Concrètement, l’alignement des intelligences artificielles ne se résume pas à une prouesse technique. Derrière ce terme se cachent des décisions humaines, des méthodes imparfaites et des rapports de force. En tant qu’ingénieure pédagogique, j’ai vu combien les dispositifs de formation numérique dépendent de choix éditoriaux rarement explicités. Il en va de même pour les assistants conversationnels : leurs réponses résultent d’une série d’arbitrages, depuis la constitution d’un corpus jusqu’aux instructions les plus fines.
Des consignes qui changent au fil du temps
Prenons l’exemple de Grok, l’assistant intégré à X. En juillet 2025, quelques lignes dans un fichier de configuration du dépôt GitHub de xAI ont modifié son comportement. L’instruction demandait de formuler des affirmations politiquement incorrectes lorsqu’elles sont étayées. Deux jours plus tard, cette consigne disparaît. Elle réapparaît le 12 juillet, puis le 15, avant d’être retirée à nouveau le 18 août. Ces allers-retours sont documentés dans les archives publiques. Ils illustrent une réalité souvent ignorée : un éditeur peut modifier les instructions d’un assistant sans réentraîner le modèle. Une simple ligne de texte peut infléchir des milliers de réponses.
Le 15 juillet, une autre modification invite Grok à conserver son indépendance de jugement vis-à-vis des opinions d’Elon Musk et de xAI. Cette indépendance devient elle-même une instruction. Ce n’est pas anodin : la promesse d’objectivité est encadrée par une décision humaine, dont l’application reste à vérifier.
Les multiples couches d’influence
Un assistant ne se contente pas de suivre une consigne unique. Son comportement émerge d’un empilement de facteurs. D’abord, le préentraînement : le modèle absorbe des régularités statistiques à partir de vastes corpus, avec leurs biais, omissions et perspectives. Ensuite, le post-entraînement, qui vise à rendre les réponses utiles et à fixer des comportements. La méthode dominante, le RLHF (apprentissage par renforcement à partir de retours humains), fait comparer des réponses par des évaluateurs. Leurs préférences servent à ajuster le modèle. Mais un résultat jugé préférable peut être simplement plus convaincant, pas nécessairement plus exact. Stephen Casper et ses coauteurs ont synthétisé ces limites : désaccords entre évaluateurs, information incomplète, optimisation d’un signal imparfait.

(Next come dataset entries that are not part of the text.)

(** Add sends its request only for a title that is not blank. *)
Definition issues (op : Operation) (s : State) : Prop :=
  match op with
  | Add => ¬ blank (newTitle s)
  | Toggle _ | Remove _ => True
  end.

Definition failure_message (op : Operation) : jsstring :=
  match op with
  | Add => lit "Failed to add todo"
  | Toggle _ => lit "Failed to update todo"
  | Remove _ => lit "Failed to delete todo"
  end.

(** The ids of the items that are completed when the sweep is invoked. *)
Definition snapshot_ids (s : State) : list Id :=
  _id <$> filter (λ t, completed t) (todos s).

(** The sweep as a removal by snapshot id: afterwards no item carries an
    id of the snapshot, and every id of [todos] outside the snapshot is
    still there. *)
Definition removes_snapshot_only (w : World) (s : State) : Prop :=
  let o := invoke clearCompleted w s in
  (∀ t, t ∈ todos (final o) → _id t ∉ snapshot_ids s) ∧
  (∀ t, t ∈ todos s → _id t ∉ snapshot_ids s →
        ∃ t', t' ∈ todos (final o) ∧ _id t' = _id t).

(** In the list [l] the completed items are exactly the items whose id
    is among [ids]. *)
Definition flags_follow_snapshot (ids : list Id) (l : list Todo) : Prop :=
  Forall (λ t, completed t = bool_decide (_id t ∈ ids)) l.

End Statements.
Export Statements.

(** ** [App.jsx]: what the render computes from the state *)
Module Render.

(** [disabled={loading || !newTitle.trim()}] of the Add button. *)
Definition addDisabled (s : State) : bool :=
  loading s || falsy (trim (newTitle s)).
(** X27. No partial list of sectors: when the second search returns a
    [data] that is [null], a boolean or a number, or an array one of whose
    records is not an object, or a document that is not an object, the
    reply is 500 and carries the exception, not the expert. *)
Theorem bad_sector_data (request : HttpRequest) (aphra : string)
    (w w1 w2 : World) (d1 expert : Dict) (others : list Json)
    (sectors_response : Json) :
  fst (gate (authorization request) w) = Ok None ->
  present (aphra_number request) aphra ->
  fetch "Medical_Experts" None
    (Some ("(APHRA_Number:equals:" ++ aphra ++ ")"))
    (Some medical_expert_fields) w = (Ok (JDict d1), w1) ->
  lookup "data" d1 = Some (JList (JDict expert :: others)) ->
  fetch "Sectors_and_Schemes" None
    (Some ("(Medical_Expert:equals:"
           ++ py_str str_container (field "id" expert) ++ ")"))
    None w1 = (Ok sectors_response, w2) ->
  ((forall d, sectors_response <> JDict d) ->
   zoho_endpoint request w
   = (Ok (JsonifyError "Zoho API error: " AttributeError, 500), w2)) /\
  (forall d v, sectors_response = JDict d -> lookup "data" d = Some v ->
     v = JNull \/ (exists b, v = JBool b) \/ (exists n, v = JInt n) ->
     zoho_endpoint request w
     = (Ok (JsonifyError "Zoho API error: " TypeError, 500), w2)) /\
  (forall d pre x post, sectors_response = JDict d ->
     lookup "data" d = Some (JList (map JDict pre ++ x :: post)) ->
     (forall r, x <> JDict r) ->
     zoho_endpoint request w
     = (Ok (JsonifyError "Zoho API error: " AttributeError, 500), w2)).
Proof.
  intros Hgate Haphra Hfetch1 Hdata1 Hfetch2.
  rewrite (zoho_endpoint_after_sectors request aphra w w1 w2 d1 expert others
             sectors_response Hgate Haphra Hfetch1 Hdata1 Hfetch2).
  split; [|split].
  - intros Hnot. destruct sectors_response; try reflexivity. now elim (Hnot d).
  - intros d v -> Hv Hkind. cbn [get_default rbind]. rewrite Hv.
    destruct Hkind as [-> | [[b ->] | [n ->]]]; reflexivity.
  - intros d pre x post -> Hv Hx. cbn [get_default rbind]. rewrite Hv.
    unfold cleaned_sectors. cbn [py_iter rbind].
    rewrite (for_append_raise cleaned_sector (map JDict pre) post x
               AttributeError); [reflexivity | | now apply cleaned_sector_not_object].
    intros y Hy. apply in_map_iff in Hy. destruct Hy as [r [<- _]].
    eexists. reflexivity.
Qed.

(** X28. The module listing fails as a whole: when the CRM answers 200
    with JSON that is not an object, or whose [modules] is [null], a
    boolean or a number, or an array one of whose entries is not an
    object, the reply is 500 and carries the exception. *)
Theorem bad_module_data (request : HttpRequest) (w w1 : World)
    (access_token modules_data : Json) :
  let r := mkRequest GET "https://www.zohoapis.com/crm/v2/settings/modules"
             (ZohoOauthtoken access_token) [] in
  fst (gate (authorization request) w) = Ok None ->
  get_token w = (Ok access_token, w1) ->
  status_code (server w1 (log w1) r) = 200 ->
  json (server w1 (log w1) r) = Some modules_data ->
  ((forall d, modules_data <> JDict d) ->
   modules_endpoint request w
   = (Ok (JsonifyError "Error: " AttributeError, 500), record r w1)) /\
  (forall d v, modules_data = JDict d -> lookup "modules" d = Some v ->
     v = JNull \/ (exists b, v = JBool b) \/ (exists n, v = JInt n) ->
     modules_endpoint request w
     = (Ok (JsonifyError "Error: " TypeError, 500), record r w1)) /\
  (forall d pre x post, modules_data = JDict d ->
     lookup "modules" d = Some (JList (map JDict pre ++ x :: post)) ->
     (forall m, x <> JDict m) ->
     modules_endpoint request w
     = (Ok (JsonifyError "Error: " AttributeError, 500), record r w1)).
Proof.
  intros r Hgate Htok H200 Hjson.
  rewrite (modules_endpoint_after_json request w w1 access_token modules_data
             Hgate Htok H200 Hjson).
  fold r. split; [|split].
  - intros Hnot. destruct modules_data; try reflexivity. now elim (Hnot d).
  - intros d v -> Hv Hkind. unfold module_list. cbn [get_default rbind].
    rewrite Hv. destruct Hkind as [-> | [[b ->] | [n ->]]]; reflexivity.
  - intros d pre x post -> Hv Hx. unfold module_list. cbn [get_default rbind].
    rewrite Hv. cbn [py_iter rbind].
    rewrite (for_append_raise module_entry (map JDict pre) post x
               AttributeError); [reflexivity | | now apply module_entry_not_object].
    intros y Hy. apply in_map_iff in Hy. destruct Hy as [m [<- _]].
    eexists. reflexivity.
Qed.

End BadRecords.

Lemma bad_sector_data_witness :
  let sectors := mkResponse 200 "" (Some (JDict [("data", JNull)])) in
  let w := world_at (mkCache (JStr "T") (Some one_pm)) noon
             (crm_answering sectors sectors) in
  fst (get_medical_expert_from_zoho "r" "c" "s" "secret" (fun _ => "")
         sample_request w)
  = Ok (JsonifyError "Zoho API error: " TypeError, 500).
Proof.
  intros sectors w.
  set (r1 := mkRequest GET
               "https://www.zohoapis.com/crm/v2/Medical_Experts/search"
               (ZohoOauthtoken (JStr "T"))
               [("criteria", "(APHRA_Number:equals:MED0001)");
                ("fields", medical_expert_fields)]).
  set (r2 := mkRequest GET
               "https://www.zohoapis.com/crm/v2/Sectors_and_Schemes/search"
               (ZohoOauthtoken (JStr "T"))
               [("criteria", "(Medical_Expert:equals:4876)")]).
  assert (Haphra : present (aphra_number sample_request) "MED0001")
    by (split; [reflexivity | discriminate]).
  destruct (bad_sector_data "r" "c" "s" "secret" (fun _ => "")
              sample_request "MED0001" w (record r1 (tick w))
              (record r2 (tick (record r1 (tick w))))
              [("data", JList [JDict sample_record])] sample_record []
              (JDict [("data", JNull)])
              eq_refl Haphra eq_refl eq_refl eq_refl) as (_ & H & _).
  rewrite (H [("data", JNull)] JNull eq_refl eq_refl (or_introl eq_refl)).
  reflexivity.
Defined.

Lemma bad_module_data_witness :
  let modules :=
    mkResponse 200 ""
      (Some (JDict [("modules",
                     JList [JDict [("api_name", JStr "Leads")];
                            JStr "Contacts"])])) in
  let w := world_at (mkCache (JStr "T") (Some one_pm)) noon
             (crm_answering modules modules) in
  fst (list_zoho_modules "r" "c" "s" "secret" sample_request w)
  = Ok (JsonifyError "Error: " AttributeError, 500).
Proof.
  intros modules w.
  destruct (bad_module_data "r" "c" "s" "secret" sample_request w (tick w)
              (JStr "T")
              (JDict [("modules",
                       JList [JDict [("api_name", JStr "Leads")];
                              JStr "Contacts"])])
              eq_refl eq_refl eq_refl eq_refl) as (_ & _ & H).
  rewrite (H [("modules",
               JList [JDict [("api_name", JStr "Leads")]; JStr "Contacts"])]
             [[("api_name", JStr "Leads")]] (JStr "Contacts") []
             eq_refl eq_refl); [reflexivity | discriminate].
Defined.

À cela s’ajoutent les instructions du service, celles de l’application qui l’utilise, et la demande de l’utilisateur. OpenAI formalise ces priorités dans son Model Spec. La version publique du 18 décembre 2025 précise que les règles de plus haut niveau priment en cas de conflit. Mais un document ne garantit pas que chaque réponse s’y conforme. Comme le montre un exemple hypothétique : un assistant de service après-vente sommé de défendre les produits de son employeur peut produire une réponse favorable pour plusieurs raisons. Impossible de trancher sans connaître la version du modèle, les instructions et le contexte.
Le mot alignement recouvre donc plusieurs ambitions. Pour un produit, il s’agit de conformer les réponses aux intentions des concepteurs. Pour la recherche sur les systèmes avancés, il s’étend à la conduite lorsqu’ils poursuivent des objectifs et agissent. Dans les deux cas, il faut préciser à quels intérêts le système doit obéir. Ce que ça change vraiment : l’utilisateur, l’entreprise cliente et le fournisseur peuvent avoir des attentes divergentes.

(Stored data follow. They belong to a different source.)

(** C6.  Let a producer reject after a run of producers that resolve.
    However long the drain is observed it never fulfils, and no producer
    behind the failing one is ever invoked.  When both capacities are
    positive and the per-minute refill keeps coming, the drain rejects
    with the task's reason after invoking exactly the producers up to and
    including the failing one; the callback was called once for each task
    before it. *)
Theorem rejection_aborts_drain pre post vs (fn : PromiseFn unknown)
  (reason : unknown) :
  Forall2 (@fulfils unknown) pre vs ->
  settlement fn = Rejects reason ->
  (forall polls onProgressUpdate st t c,
     let out := executePromisesWithRateLimit cfg sched polls
                  (pre ++ fn :: post) onProgressUpdate (newRun st t c) in
     (fst out = Pending \/ fst out = Rejected reason)
     /\ exists m, invokedFns (trace (snd out)) = firstn m (pre ++ [fn]))
  /\ (capacitiesPositive cfg ->
      minuteTicksRecur sched ->
      forall onProgressUpdate st t c,
      exists polls0, forall polls, (polls0 <= polls)%nat ->
        let out := executePromisesWithRateLimit cfg sched polls
                     (pre ++ fn :: post) onProgressUpdate (newRun st t c) in
        fst out = Rejected reason
        /\ invokedFns (trace (snd out)) = pre ++ [fn]
        /\ recordedResults (trace (snd out)) = vs
        /\ List.length (progressCalls (trace (snd out))) = List.length pre).
Proof.
  intros Hpre Hfn.
  destruct (@first_rejection unknown pre post vs fn reason Hpre Hfn)
    as (Hp & Ho & Hi).
  split.
  - intros polls cb st t c. cbv zeta.
    unfold executePromisesWithRateLimit.
    destruct (drainLoop_prefix cfg sched polls cb
                (Z.of_nat (List.length (pre ++ fn :: post)))
                (pre ++ fn :: post) [] 0%Z (newRun st t c))
      as (Hout & k & Ht & _).
    rewrite Ho in Hout. split; [exact Hout|].
    rewrite Ht. cbn [newRun trace app].
    apply invoked_up_to_rejection with (reason := reason), Hfn.
  - intros Hcap Hfair cb st t c.
    destruct (drainLoop_sequential Hcap Hfair cb
                (Z.of_nat (List.length (pre ++ fn :: post)))
                (pre ++ fn :: post) [] 0%Z (newRun st t c))
      as (polls0 & Hrun).
    exists polls0. intros polls Hp0.
    destruct (Hrun polls Hp0) as (Hout & Ht & _).
    unfold executePromisesWithRateLimit. cbv zeta.
    rewrite Hout, Ht. cbn [newRun trace app].
    rewrite Ho, Hi, recorded_sequentialTrace, progress_sequentialTrace, Hp,
      length_countUp.
    repeat split. symmetry. apply (Forall2_length Hpre).
Qed.
(** One round of [for file_path in files]. *)
Definition process_file (file_path : Path) : St loop_state unit :=
  try_except
    (let category := categorize_file file_path in
     category_folder <- in_world (create_category_folder category) ;;
     outcome <- in_world (move_file file_path category_folder) ;;
     let '(success, error_msg) := outcome in
     if (success : bool) then
       assign (count_moved category) ;;
       in_world (log_file_move (Path_name file_path) category)
     else
       assign count_failed ;;
       in_world (log_error (Path_name file_path)
                   (default "Failed to move file" error_msg)))
    [ (is_PermissionError,
       fun e => assign count_failed ;;
                in_world (log_error (Path_name file_path)
                            ("Permission denied: " +:+ str_exn e)));
      (is_OSError,
       fun e => assign count_failed ;;
                in_world (log_error (Path_name file_path)
                            ("OS error (file may be in use): " +:+ str_exn e)));
      (is_Exception,
       fun e => assign count_failed ;;
                in_world (log_error (Path_name file_path)
                            ("Unexpected error: " +:+ str_exn e))) ].

Fixpoint process_files (files : list Path) : St loop_state unit :=
  match files with
  | [] => ret tt
  | file_path :: rest => process_file file_path ;; process_files rest
  end.

(** Running the loop from the counters [init]: its final counters are
    what the rest of [organize] goes on with; an exception leaves
    [organize], and the counters are lost. *)
Definition with_counters (init : counters) (body : St loop_state unit) : M counters :=
  fun w =>
    match body (init, w) with
    | (Return _, (c, w')) => (Return c, w')
    | (Raise e, (_, w')) => (Raise e, w')
    | (Diverge, (_, w')) => (Diverge, w')
    end.

Definition organize : M OrganizationStats :=
  log_start ;;
  files <- scan_files ;;
  let total_files := length files in
  c <- with_counters {| moved := 0; failed := 0; counts := ∅ |} (process_files files) ;;
  let stats := {| total_files := total_files;
                  files_moved := moved c;
                  files_failed := failed c;
                  category_counts := counts c |} in
  log_summary stats ;;
  ret stats.

(** [sum(category_counts.values())] *)
Definition sum_counts (m : gmap string nat) : nat :=
  map_fold (fun _ n acc => n + acc) 0 m.

(** ** The categorizer as the specification words it

    The definitions of this part follow the text of the specification,
    not the code; the theorems compare them with [categorize_file]. *)

(** The name cut at its last ['.']: the text before it and the text
    after it; [None] when the name has no ['.']. *)
Fixpoint split_last_dot (s : string) : option (string * string) :=
  match s with
  | EmptyString => None
  | String a s' =>
      match split_last_dot s' with
      | Some (before, after) => Some (String a before, after)
      | None => if Ascii.eqb a "." then Some (EmptyString, s') else None
      end
  end.

(** "the substring from the last [.] in the base name onward (case-folded
    to lowercase); if no [.] exists or the name has no characters after
    it, the extension is empty" *)
Definition spec_extension (name : string) : string :=
  match split_last_dot name with
  | None => ""
  | Some (_, after) =>
      if String.eqb after "" then "" else Str.lower (String "." after)
  end.

(** The same, with one more case in which the extension is empty: the
    last ['.'] is the first character of the name. *)
Definition dotfile_aware_extension (name : string) : string :=
  match split_last_dot name with
  | None => ""
  | Some (before, after) =>
      if String.eqb before "" || String.eqb after "" then ""
      else Str.lower (String "." after)
  end.

(** "Empty extension: Miscellaneous.  Non-empty extension: first category
    whose extension set contains it wins.  No match: Miscellaneous." *)
Definition spec_categorize (extension_of : string -> string) (name : string) : string :=
  let extension := extension_of name in
  if String.eqb extension "" then "Miscellaneous"
  else match List.find (fun row => bool_decide (extension ∈ snd row)) CATEGORIES with
       | Some row => fst row
       | None => "Miscellaneous"
       end.

(** A file name carries the extension [ext] of the table in some casing:
    it is a non-empty base followed by a spelling of [ext]. *)
Definition carries_extension (name ext : string) : Prop :=
  exists base spelling,
    name = base +:+ spelling /\ base <> "" /\ Str.lower spelling = ext.

(** ** Sample trees for the examples *)

(** A console that writes the ASCII characters and no others. *)
Fixpoint ascii_only (s : string) : bool :=
  match s with
  | EmptyString => true
  | String a s' => (nat_of_ascii a <? 128)%nat && ascii_only s'
  end.

(** A desktop holding ['report.pdf'] and a Documents folder that already
    holds files of the names [held]. *)
Definition report_tree (held : list string) : world :=
  {| disk := Directory true true
       [ ("report.pdf", RegularFile "new" false);
         ("Documents", Folder true (list_to_map ((fun n => (n, ItemFile "old")) <$> held))) ];
     console := [];
     encodes := ascii_only |}.


(** A desktop on which a regular file has the name of a category. *)
Definition conflict_tree : world :=
  {| disk := Directory true true
       [ ("a.jpg", RegularFile "A" false);
         ("Images", RegularFile "I" false);
         ("b.txt", RegularFile "B" false) ];
     console := [];
     encodes := ascii_only |}.

(** A desktop with files of several kinds, one of them locked, a
    subdirectory, and a Documents folder left by an earlier run. *)
Definition mixed_tree : world :=
  {| disk := Directory true true
       [ ("photo.JPG", RegularFile "P" false);
         ("notes", RegularFile "N" false);
         ("Old", Folder true ∅);
         ("archive.tar.gz", RegularFile "Z" true);
         ("report.pdf", RegularFile "R" false);
         ("Documents", Folder true {[ "report.pdf" := ItemFile "old" ]});
         ("song.mp3", RegularFile "S" false) ];
     console := [];
     encodes := ascii_only |}.

(** A file name with a character outside ASCII. *)
Definition accented_name (suffix : string) : string :=
  String (ascii_of_nat 233) suffix.

(** A desktop with one file of such a name, on an ASCII console. *)
Definition unprintable_tree : world :=
  {| disk := Directory true true [ (accented_name ".txt", RegularFile "E" false) ];
     console := [];
     encodes := ascii_only |}.



(** ** Reading the console *)

Definition is_move (ev : event) : bool :=
  match ev with LogFileMove _ _ => true | _ => false end.

Definition is_error (ev : event) : bool :=
  match ev with LogError _ _ => true | _ => false end.

Definition is_move_into (category : string) (ev : event) : bool :=
  match ev with LogFileMove _ c => String.eqb c category | _ => false end.

Definition count_events (f : event -> bool) (evs : list event) : nat :=
  length (List.filter f evs).

(** The event tells what became of the file: it was moved into its
    category, or it failed for a stated reason. *)
Definition reports (file_path : Path) (ev : event) : Prop :=
  ev = LogFileMove (Path_name file_path) (categorize_file file_path)
  \/ exists reason, reason <> "" /\ ev = LogError (Path_name file_path) reason.


(** What a run has done with a file it reports as moved, whatever else
    is in the list of files: the file held [data] before the run and is
    no file of the desktop after it, and [data] is in the folder of the
    category, at a path where nothing was before. *)
Definition relocated (before after : desktop) (file_path : Path) (ev : event) : Prop :=
  match ev with
  | LogFileMove _ category =>
      exists m data,
        file_data before file_path = Some data
        /\ file_data after file_path = None
        /\ path_exists before [category; m] = false
        /\ stat after [category; m] = (true, false, Some data)
  | _ => True
  end.

(** ** The summary of a run *)

(** The order in which [sorted] puts the items of the dict: their keys
    are different, so it is the order of the keys, character by
    character. *)
Definition row_le (a b : string * nat) : Prop := String.le (fst a) (fst b).

#[global] Instance row_le_dec : RelDecision row_le :=
  fun a b => String.le_dec (fst a) (fst b).

(** The loop of [log_summary]:
<<
    for category, count in sorted(stats.category_counts.items()):
        if count > 0: print(f"  {category}: {count}")
>>
    as the rows it prints, and the lines it prints for them. *)
Definition summary_rows (stats : OrganizationStats) : list (string * nat) :=
  filter (fun row => 0 < snd row)
         (merge_sort row_le (map_to_list (category_counts stats))).

Definition summary_lines (stats : OrganizationStats) : list string :=
  (fun row => "  " +:+ fst row +:+ ": " +:+ pretty (snd row)) <$> summary_rows stats.

(** ** The command-line entry point *)

Definition is_FileNotFoundError (e : exn) : bool :=
  match e with FileNotFoundError => true | _ => false end.

(** A line of the error block of [main]; these lines are not kept in
    the console of the model. *)
Definition say (text : string) : M unit :=
  fun w => if encodes w text then (Return tt, w) else (Raise UnicodeEncodeError, w).

(** [main].  [parsed] is what [parser.parse_args()] does: it raises
    [SystemExit] (for [--version], [--help] or arguments it rejects), or
    returns the arguments, of which [--path] names the directory that the
    tree of the state stands for.  [main] returns the exit status; the
    model adds the title of the error block that was printed, if any.
    Of the lines of the block, the one with [str(e)] is the one whose
    text is not fixed. *)
Definition main (parsed : exn + option string) : M (nat * option string) :=
  match parsed with
  | inl e => raise e
  | inr _ =>
      try_except
        (stats <- organize ;; ret (0, None))
        [ (is_FileNotFoundError,
           fun e => say ("Details: " +:+ str_exn e) ;;
                    ret (1, Some "ERROR: Cannot access Desktop directory"));
          (is_PermissionError,
           fun e => say ("Details: " +:+ str_exn e) ;;
                    ret (1, Some "ERROR: Permission denied accessing Desktop"));
          (is_Exception,
           fun e => say ("Details: " +:+ str_exn e) ;;
                    ret (1, Some "ERROR: Unexpected error occurred")) ]
  end.

(** * Theorems *)

(** ** Strings *)

Lemma string_app_nil t : "" +:+ t = t.
Proof. reflexivity. Qed.

Lemma string_app_cons a s t : String a s +:+ t = String a (s +:+ t).
Proof. reflexivity. Qed.

Ltac str_simpl := rewrite ?string_app_cons, ?string_app_nil; simpl.

Lemma string_app_length s t :
  String.length (s +:+ t) = String.length s + String.length t.
Proof. induction s as [|a s IH]; str_simpl; [done | by rewrite IH]. Qed.


Lemma string_app_empty_r s : s +:+ "" = s.
Proof. induction s as [|a s IH]; str_simpl; [done | by rewrite IH]. Qed.

Lemma string_app_inv_tail s1 s2 t : s1 +:+ t = s2 +:+ t -> s1 = s2.
Proof.
  revert s2. induction s1 as [|a s1 IH]; intros [|b s2] H.
  - done.
  - apply (f_equal String.length) in H. revert H. str_simpl.
    rewrite string_app_length. lia.
  - apply (f_equal String.length) in H. revert H. str_simpl.
    rewrite string_app_length. lia.
  - revert H. str_simpl. intros [= -> H]. f_equal. by apply IH.
Qed.

Lemma slice_from_app p x : Str.slice_from (String.length p) (p +:+ x) = x.
Proof. induction p as [|a p IH]; str_simpl; [by destruct x | done]. Qed.

Lemma slice_to_app p x : Str.slice_to (String.length p) (p +:+ x) = p.
Proof. induction p as [|a p IH]; str_simpl; [by destruct x | by rewrite IH]. Qed.


Lemma rfind_absent c s : Str.has_char c s = false -> Str.rfind s c = (-1)%Z.
Proof.
  induction s as [|a s IH]; simpl; [done|].
  intros [Ha Hs]%orb_false_iff. rewrite (IH Hs), Ha. done.
Qed.

Lemma rfind_last c p r :
  Str.has_char c r = false ->
  Str.rfind (p +:+ String c r) c = Z.of_nat (String.length p).
Proof.
  intros Hr. induction p as [|a p IH]; str_simpl.
  - rewrite (rfind_absent _ _ Hr). simpl. by rewrite Ascii.eqb_refl.
  - rewrite IH. destruct (Z.leb_spec 0 (Z.of_nat (String.length p))); lia.
Qed.

(** [split_last_dot] cuts where it says it does. *)
Lemma split_last_dot_None s :
  split_last_dot s = None -> Str.has_char "." s = false.
Proof.
  induction s as [|a s IH]; simpl; [done|].
  destruct (split_last_dot s) as [[b r]|]; [done|].
  destruct (Ascii.eqb a "."); [done|]. intros _. by rewrite IH.
Qed.

Lemma split_last_dot_Some s before after :
  split_last_dot s = Some (before, after) ->
  s = before +:+ String "." after /\ Str.has_char "." after = false.
Proof.
  revert before. induction s as [|a s IH]; intros before; simpl; [done|].
  destruct (split_last_dot s) as [[b r]|] eqn:E.
  - intros [= <- <-]. destruct (IH b eq_refl) as [-> ?]. done.
  - destruct (Ascii.eqb_spec a "."); [|done].
    intros [= <- <-]. subst a. split; [done|]. by apply split_last_dot_None.
Qed.

(** ** [PurePath.suffix] and [PurePath.stem] *)

Lemma suffix_test_cut p r :
  ((0 <? Z.of_nat (String.length p))%Z
   && (Z.of_nat (String.length p)
       <? Z.of_nat (String.length p + String.length (String "." r)) - 1)%Z)
  = negb (String.eqb p "" || String.eqb r "").
Proof.
  destruct p as [|a p], r as [|b r]; simpl String.length; simpl String.eqb; simpl orb;
    simpl negb.
  - done.
  - done.
  - apply andb_false_iff. right. apply Z.ltb_ge. lia.
  - apply andb_true_iff. split; apply Z.ltb_lt; lia.
Qed.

Quarante évaluateurs ne représentent pas l’humanité
Le problème de représentation est connu depuis les débuts. Pour InstructGPT (2022), OpenAI a recruté quarante prestataires pour produire des réponses modèles et comparer des résultats. La plupart étaient anglophones, résidant aux États-Unis ou en Asie du Sud-Est. Les auteurs reconnaissent explicitement que le système est ajusté aux préférences de ces groupes, sans prétendre représenter l’ensemble des valeurs humaines. Ce constat, valable pour un travail fondateur, ne décrit pas nécessairement les pratiques actuelles, mais il éclaire un mécanisme toujours à l’œuvre.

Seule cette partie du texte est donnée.